#### SOURCE DATA

(* ===== verification/Retry.v ===== *)
(** Calls of a model that are tried again: [packages/ai/src/utils/retry.ts].

    The call, the sleep between tries and the callbacks are steps on a state that
    is the outside world; the call and the callbacks may throw.  Counts and delays
    are integers. *)
From S2P Require Import Prelude JsBase JsFloat JsText Json SessionTypes AiTypes AgentMessages.

(** * Which errors are worth another try *)

(** [/a/i] on two units: the patterns are ASCII, and nothing else folds to it. *)
Definition fold_case (u : Z) : Z := if (0x41 <=? u) && (u <=? 0x5A) then u + 32 else u.

(** [.] is anything but the end of a line. *)
Definition unit_matches (p u : Z) : bool :=
  if p =? 0x2E then negb (bool_decide (u ∈ [0x0A; 0x0D; 0x2028; 0x2029])) else fold_case p =? fold_case u.

(** A pattern of the forms the lists have: units, any unit, and either of them
    made optional by a question mark. *)
Fixpoint match_here (pattern text : jsstr) : bool :=
  match pattern with
  | [] => true
  | p :: pattern =>
      let taken rest := match text with u :: text => unit_matches p u && match_here rest text | [] => false end in
      match pattern with
      | q :: rest => if q =? 0x3F then taken rest || match_here rest text else taken pattern
      | [] => taken pattern
      end
  end.

(** [pattern.test(text)] *)
Fixpoint search (pattern text : jsstr) : bool :=
  match_here pattern text || match text with [] => false | _ :: text => search pattern text end.

(** [new RegExp(patterns.join("|"), "i").test(text)] *)
Definition search_any (patterns : list string) (text : jsstr) : bool := existsb (fun pattern => search (js pattern) text) patterns.

Definition NON_RETRYABLE_PROVIDER_LIMIT_ERROR_PATTERN : list string :=
  ["GoUsageLimitError"; "FreeUsageLimitError"; "Monthly usage limit reached"; "available balance"; "insufficient_quota"; "out of budget"; "quota exceeded"; "billing"]%string.

Definition RETRYABLE_PROVIDER_ERROR_PATTERN : list string :=
  ["overloaded"; "currently experiencing high demand"; "rate.?limit"; "too many requests"; "429"; "500"; "502"; "503"; "504"; "520"; "524";
   "service.?unavailable"; "server.?error"; "internal.?error"; "provider.?returned.?error"; "exceeded request buffer limit while retrying upstream";
   "network.?error"; "connection.?error"; "connection.?refused"; "connection.?lost"; "other side closed"; "fetch failed"; "getaddrinfo"; "ENOTFOUND"; "EAI_AGAIN";
   "upstream.?connect"; "reset before headers"; "socket hang up"; "socket connection was closed"; "timed? out"; "timeout"; "terminated";
   "websocket.?closed"; "websocket.?error"; "ended without"; "stream ended before message_stop"; "stream ended before a terminal response event";
   "http2 request did not get a response"; "retry delay"; "you can retry your request"; "try your request again"; "please retry your request"; "ResourceExhausted"]%string.

Definition isRetryableAssistantError (message : AssistantMessage) : bool :=
  match am_errorMessage message with
  | Some errorMessage =>
      bool_decide (am_stopReason message = StopError) && non_empty errorMessage &&
      negb (search_any NON_RETRYABLE_PROVIDER_LIMIT_ERROR_PATTERN errorMessage) && search_any RETRYABLE_PROVIDER_ERROR_PATTERN errorMessage
  | None => false
  end.

(** * How long to wait *)

Record RetryPolicy : Type := RetryPolicy_ { rp_enabled : bool; rp_maxRetries : Z; rp_baseDelayMs : Z; rp_maxAgentDelayMs : option Z }.

Definition DEFAULT_MAX_AGENT_RETRY_DELAY_MS : Z := 60000.

(** A product with a power of two is exact as long as it is a safe integer. *)
Definition retryDelayMs (policy : RetryPolicy) (attempt : Z) : Z :=
  let delay := rp_baseDelayMs policy * 2 ^ Z.max 0 (attempt - 1) in
  let safeDelay := if Z.abs delay <=? MAX_SAFE_INTEGER then delay else MAX_SAFE_INTEGER in
  Z.min safeDelay (default DEFAULT_MAX_AGENT_RETRY_DELAY_MS (rp_maxAgentDelayMs policy)).

(** * The loop *)

Inductive RetryEvent : Type :=
| RetryScheduled (attempt maxAttempts delayMs : Z) (errorMessage : jsstr)
| RetryAttemptStart
| RetryFinished (success : bool) (attempt : Z) (finalError : option jsstr).

(** [{ ...rest, stopReason: "aborted" }], without the error. *)
Definition aborted_response (m : AssistantMessage) : AssistantMessage :=
  AssistantMessage_ (am_content m) (am_api m) (am_provider m) (am_model m) (am_responseModel m) (am_responseId m) (am_providerThinkingLevel m)
    (am_diagnostics m) (am_usage m) StopAborted (am_deferred m) None (am_rawStopReason m) (am_endTurn m) (am_timestamp m).

Section Loop.
Context {St E : Type}.
Variable produce : SM St E AssistantMessage.
(** [sleep(ms, signal)]: whether it was not aborted. *)
Variable sleep : Z -> SM St E bool.
Variable callback : RetryEvent -> SM St E unit.

(** [onRetryFinished], if a retry was scheduled. *)
Definition finish (lastRetry : option (Z * jsstr)) (success : bool) (finalError : option jsstr) : SM St E unit :=
  match lastRetry with
  | Some (attempt, _) => callback (RetryFinished success attempt finalError)
  | None => mret tt
  end.

(** [retriesLeft] is [maxAttempts - attempt], so the loop ends. *)
Fixpoint retry_loop (policy : RetryPolicy) (maxAttempts : Z) (retriesLeft : nat) (attempt : Z) (lastRetry : option (Z * jsstr)) : SM St E AssistantMessage :=
  response ← produce;
  if bool_decide (am_stopReason response = StopAborted) then finish lastRetry false None;; mret response
  else if negb (bool_decide (am_stopReason response = StopError)) then finish lastRetry true None;; mret response
  else
    match retriesLeft with
    | O => finish lastRetry false (am_errorMessage response);; mret response
    | S retriesLeft =>
        if negb (isRetryableAssistantError response) then finish lastRetry false (am_errorMessage response);; mret response
        else
          let attempt := attempt + 1 in
          let errorMessage :=
            match am_errorMessage response with Some text => if non_empty text then text else js "Unknown error" | None => js "Unknown error" end in
          let delayMs := retryDelayMs policy attempt in
          callback (RetryScheduled attempt maxAttempts delayMs errorMessage);;
          completed ← sleep delayMs;
          if negb completed then callback (RetryFinished false attempt (Some errorMessage));; mret (aborted_response response)
          else callback RetryAttemptStart;; retry_loop policy maxAttempts retriesLeft attempt (Some (attempt, errorMessage))
    end.

Definition default_policy : RetryPolicy := RetryPolicy_ false 0 0 None.

Definition retryAssistantCall (policy : option RetryPolicy) : SM St E AssistantMessage :=
  let policy := default default_policy policy in
  let maxAttempts := if rp_enabled policy then rp_maxRetries policy else 0 in
  retry_loop policy maxAttempts (Z.to_nat maxAttempts) 0 None.
End Loop.

(** * The delays *)

Lemma retryDelayMs_bounds policy attempt :
  0 <= rp_baseDelayMs policy -> 0 <= default DEFAULT_MAX_AGENT_RETRY_DELAY_MS (rp_maxAgentDelayMs policy) ->
  0 <= retryDelayMs policy attempt <= default DEFAULT_MAX_AGENT_RETRY_DELAY_MS (rp_maxAgentDelayMs policy) /\
  retryDelayMs policy attempt <= retryDelayMs policy (attempt + 1).
Proof.
  intros Hb Hm. unfold retryDelayMs. set (cap := default _ _) in *. set (d := rp_baseDelayMs policy * 2 ^ Z.max 0 (attempt - 1)). set (d' := rp_baseDelayMs policy * 2 ^ Z.max 0 (attempt + 1 - 1)).
  assert (0 <= d <= d') as [Hd Hdd].
  { subst d d'. split; [apply Z.mul_nonneg_nonneg; lia|]. apply Z.mul_le_mono_nonneg_l; [done|]. apply Z.pow_le_mono_r; lia. }
  assert (0 <= MAX_SAFE_INTEGER) by (unfold MAX_SAFE_INTEGER; lia). cbn zeta. destruct (Z.abs d <=? _) eqn:E1, (Z.abs d' <=? _) eqn:E2; bool_lia; repeat split; try lia.
Qed.

(** * What happens in a world that answers and sleeps as it is told *)

Section Trace.
(** The answer of the call with a number, and whether the sleep with a number is
    not aborted. *)
Variable responses : nat -> AssistantMessage.
Variable wakes : nat -> bool.

Inductive Happened : Type :=
| Called
| Slept (delayMs : Z)
| Event (event : RetryEvent).

(** Calls so far, sleeps so far, what happened. *)
Record World : Type := World_ { w_calls : nat; w_sleeps : nat; w_trace : list Happened }.

Definition told_produce : SM World False AssistantMessage :=
  fun w => (World_ (S (w_calls w)) (w_sleeps w) (w_trace w ++ [Called]), Ok (responses (w_calls w))).
Definition told_sleep (delayMs : Z) : SM World False bool :=
  fun w => (World_ (w_calls w) (S (w_sleeps w)) (w_trace w ++ [Slept delayMs]), Ok (wakes (w_sleeps w))).
Definition told_callback (event : RetryEvent) : SM World False unit :=
  fun w => (World_ (w_calls w) (w_sleeps w) (w_trace w ++ [Event event]), Ok tt).

Definition message_text (m : AssistantMessage) : jsstr :=
  match am_errorMessage m with Some text => if non_empty text then text else js "Unknown error" | None => js "Unknown error" end.

(** The try with a number, from its failure on. *)
Definition scheduled (policy : RetryPolicy) (maxAttempts : Z) (i : nat) : list Happened :=
  let attempt := Z.of_nat i + 1 in
  [Event (RetryScheduled attempt maxAttempts (retryDelayMs policy attempt) (message_text (responses i))); Slept (retryDelayMs policy attempt)].

Definition tried_again (policy : RetryPolicy) (maxAttempts : Z) (i : nat) : list Happened :=
  scheduled policy maxAttempts i ++ [Event RetryAttemptStart; Called].

(** A response that ends the loop when [retriesLeft] tries are left. *)
Definition ends_loop (retriesLeft : nat) (response : AssistantMessage) : bool :=
  (retriesLeft =? 0)%nat || negb (isRetryableAssistantError response).

Definition finished (n : nat) (response : AssistantMessage) : list Happened :=
  if (n =? 0)%nat then []
  else
    let success := negb (bool_decide (am_stopReason response = StopAborted)) && negb (bool_decide (am_stopReason response = StopError)) in
    [Event (RetryFinished success (Z.of_nat n) (if bool_decide (am_stopReason response = StopError) then am_errorMessage response else None))].

(** From the call with number [i], with [left] tries left: the tries up to [n],
    which ends the loop, or whose sleep is aborted. *)
Definition outcome_from (policy : RetryPolicy) (maxAttempts : Z) (i left : nat) (trace : list Happened) (r : AssistantMessage) : Prop :=
  exists n, (i <= n <= i + left)%nat /\
    (forall j, (i <= j < n)%nat -> isRetryableAssistantError (responses j) = true /\ wakes j = true) /\
    ((ends_loop (i + left - n) (responses n) = true /\ r = responses n /\
      trace = Called :: concat (tried_again policy maxAttempts <$> seq i (n - i)) ++ finished n (responses n)) \/
     ((n < i + left)%nat /\ isRetryableAssistantError (responses n) = true /\ wakes n = false /\ r = aborted_response (responses n) /\
      trace = Called :: concat (tried_again policy maxAttempts <$> seq i (n - i)) ++ scheduled policy maxAttempts n ++
        [Event (RetryFinished false (Z.of_nat n + 1) (Some (message_text (responses n))))])).

Lemma retryable_error m : isRetryableAssistantError m = true -> am_stopReason m = StopError.
Proof. unfold isRetryableAssistantError. destruct (am_errorMessage m); [|done]. intros H. do 3 apply andb_true_iff in H as [H _]. by apply bool_decide_eq_true in H. Qed.

Definition told_since (i : nat) (last : option (Z * jsstr)) : Prop :=
  match last with Some (a, _) => (0 < i)%nat /\ a = Z.of_nat i | None => i = 0%nat end.

Lemma finish_told i last success finalError w :
  told_since i last ->
  finish told_callback last success finalError w =
    (World_ (w_calls w) (w_sleeps w) (w_trace w ++ (if (i =? 0)%nat then [] else [Event (RetryFinished success (Z.of_nat i) finalError)])), Ok tt).
Proof.
  destruct last as [[a ?]|]; cbn; [intros [Hi ->]|intros ->]; [by destruct i; [lia|]|]. rewrite app_nil_r. by destruct w.
Qed.

(** A call that is the last. *)
Lemma outcome_last policy maxAttempts i left trace :
  ends_loop left (responses i) = true -> trace = Called :: finished i (responses i) -> outcome_from policy maxAttempts i left trace (responses i).
Proof.
  intros He ->. exists i. split_and!; [lia|lia|intros; lia|]. left. rewrite Nat.sub_diag, Nat.add_comm, Nat.add_sub. done.
Qed.

Lemma retry_loop_trace policy maxAttempts left : forall i last w,
  w_calls w = i -> w_sleeps w = i -> told_since i last ->
  exists w' r trace, retry_loop told_produce told_sleep told_callback policy maxAttempts left (Z.of_nat i) last w = (w', Ok r) /\
    w_trace w' = w_trace w ++ trace /\ outcome_from policy maxAttempts i left trace r.
Proof.
  induction left as [|left IH]; intros i last w Hc Hsl Hl; cbn [retry_loop]; unfold mbind, sm_bind; cbn [told_produce]; rewrite Hc;
    set (w1 := World_ _ _ _); pose proof (finish_told i last) as Hf; set (response := responses i) in *.
  all: assert (forall left success finalError, ends_loop left response = true ->
      success = negb (bool_decide (am_stopReason response = StopAborted)) && negb (bool_decide (am_stopReason response = StopError)) ->
      finalError = (if bool_decide (am_stopReason response = StopError) then am_errorMessage response else None) ->
      exists w' r trace, (let (s, r0) := finish told_callback last success finalError w1 in match r0 with Ok _ => (mret response : SM World False AssistantMessage) s | Err e => (s, Err e) end) = (w', Ok r) /\
        w_trace w' = w_trace w ++ trace /\ outcome_from policy maxAttempts i left trace r) as Hlast
    by (intros l success finalError He -> ->; rewrite Hf by done; eexists _, _, (Called :: finished i response); split_and!; [reflexivity|cbn; by rewrite <- app_assoc|by apply outcome_last]).
  all: destruct (bool_decide (am_stopReason response = StopAborted)) eqn:Ea; [apply bool_decide_eq_true in Ea; apply Hlast; unfold ends_loop, isRetryableAssistantError; rewrite Ea; by destruct (am_errorMessage response), (_ =? 0)%nat|].
  all: destruct (bool_decide (am_stopReason response = StopError)) eqn:Ee; cbn [negb];
    [|apply Hlast; [|done|done]; unfold ends_loop, isRetryableAssistantError; rewrite Ee; by destruct (am_errorMessage response), (_ =? 0)%nat].
  - by apply Hlast.
  - destruct (isRetryableAssistantError response) eqn:Er; cbn [negb]; [|apply Hlast; [|done|done]; unfold ends_loop; rewrite Er; by rewrite orb_true_r].
    cbn [told_callback told_sleep w_sleeps w1]. rewrite Hsl. replace (Z.of_nat i + 1) with (Z.of_nat (S i)) by lia.
    assert (scheduled policy maxAttempts i = [Event (RetryScheduled (Z.of_nat (S i)) maxAttempts (retryDelayMs policy (Z.of_nat (S i))) (message_text response)); Slept (retryDelayMs policy (Z.of_nat (S i)))]) as Hsch
      by (unfold scheduled; by replace (Z.of_nat i + 1) with (Z.of_nat (S i)) by lia).
    assert (tried_again policy maxAttempts i = scheduled policy maxAttempts i ++ [Event RetryAttemptStart; Called]) as Htry by done.
    destruct (wakes i) eqn:Ew; cbn [negb].
    + edestruct (IH (S i)) as (w' & r & trace & E & Ht & Ho); [..|exists w', r; eexists; split_and!; [exact E| |]]; [reflexivity|reflexivity|split; [lia|done]| |].
      * rewrite Ht. cbn [w_trace w1]. rewrite <- !app_assoc. reflexivity.
      * destruct Ho as (n & Hn & Hall & Hcase). exists n. split_and!; [lia|lia| |].
        { intros j ?. destruct (decide (j = i)) as [->|]; [done|apply Hall; lia]. }
        replace (n - i)%nat with (S (n - S i)) by lia. cbn [seq fmap list_fmap concat].
        destruct Hcase as [(He & -> & ->)|(? & ? & ? & -> & ->)]; [left|right].
        -- split_and!; [by replace (i + S left - n)%nat with (S i + left - n)%nat by lia|done|]. rewrite Htry, Hsch. reflexivity.
        -- split_and!; [lia|done..|]. rewrite Htry, Hsch. reflexivity.
    + eexists _, _, _. split_and!; [reflexivity|cbn [w_trace w1]; rewrite <- !app_assoc; reflexivity|].
      exists i. split_and!; [lia|lia|intros; lia|]. right. rewrite Nat.sub_diag. split_and!; [lia|done|done|done|]. rewrite Hsch. replace (Z.of_nat i + 1) with (Z.of_nat (S i)) by lia. reflexivity.
Qed.
End Trace.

########

__THE TASK__
Filter the entries and copy out every line with the word "delays".

__EXPECTED OUTPUT__
    is the outside world; the call and the callbacks may throw.  Counts and delays
(** * The delays *)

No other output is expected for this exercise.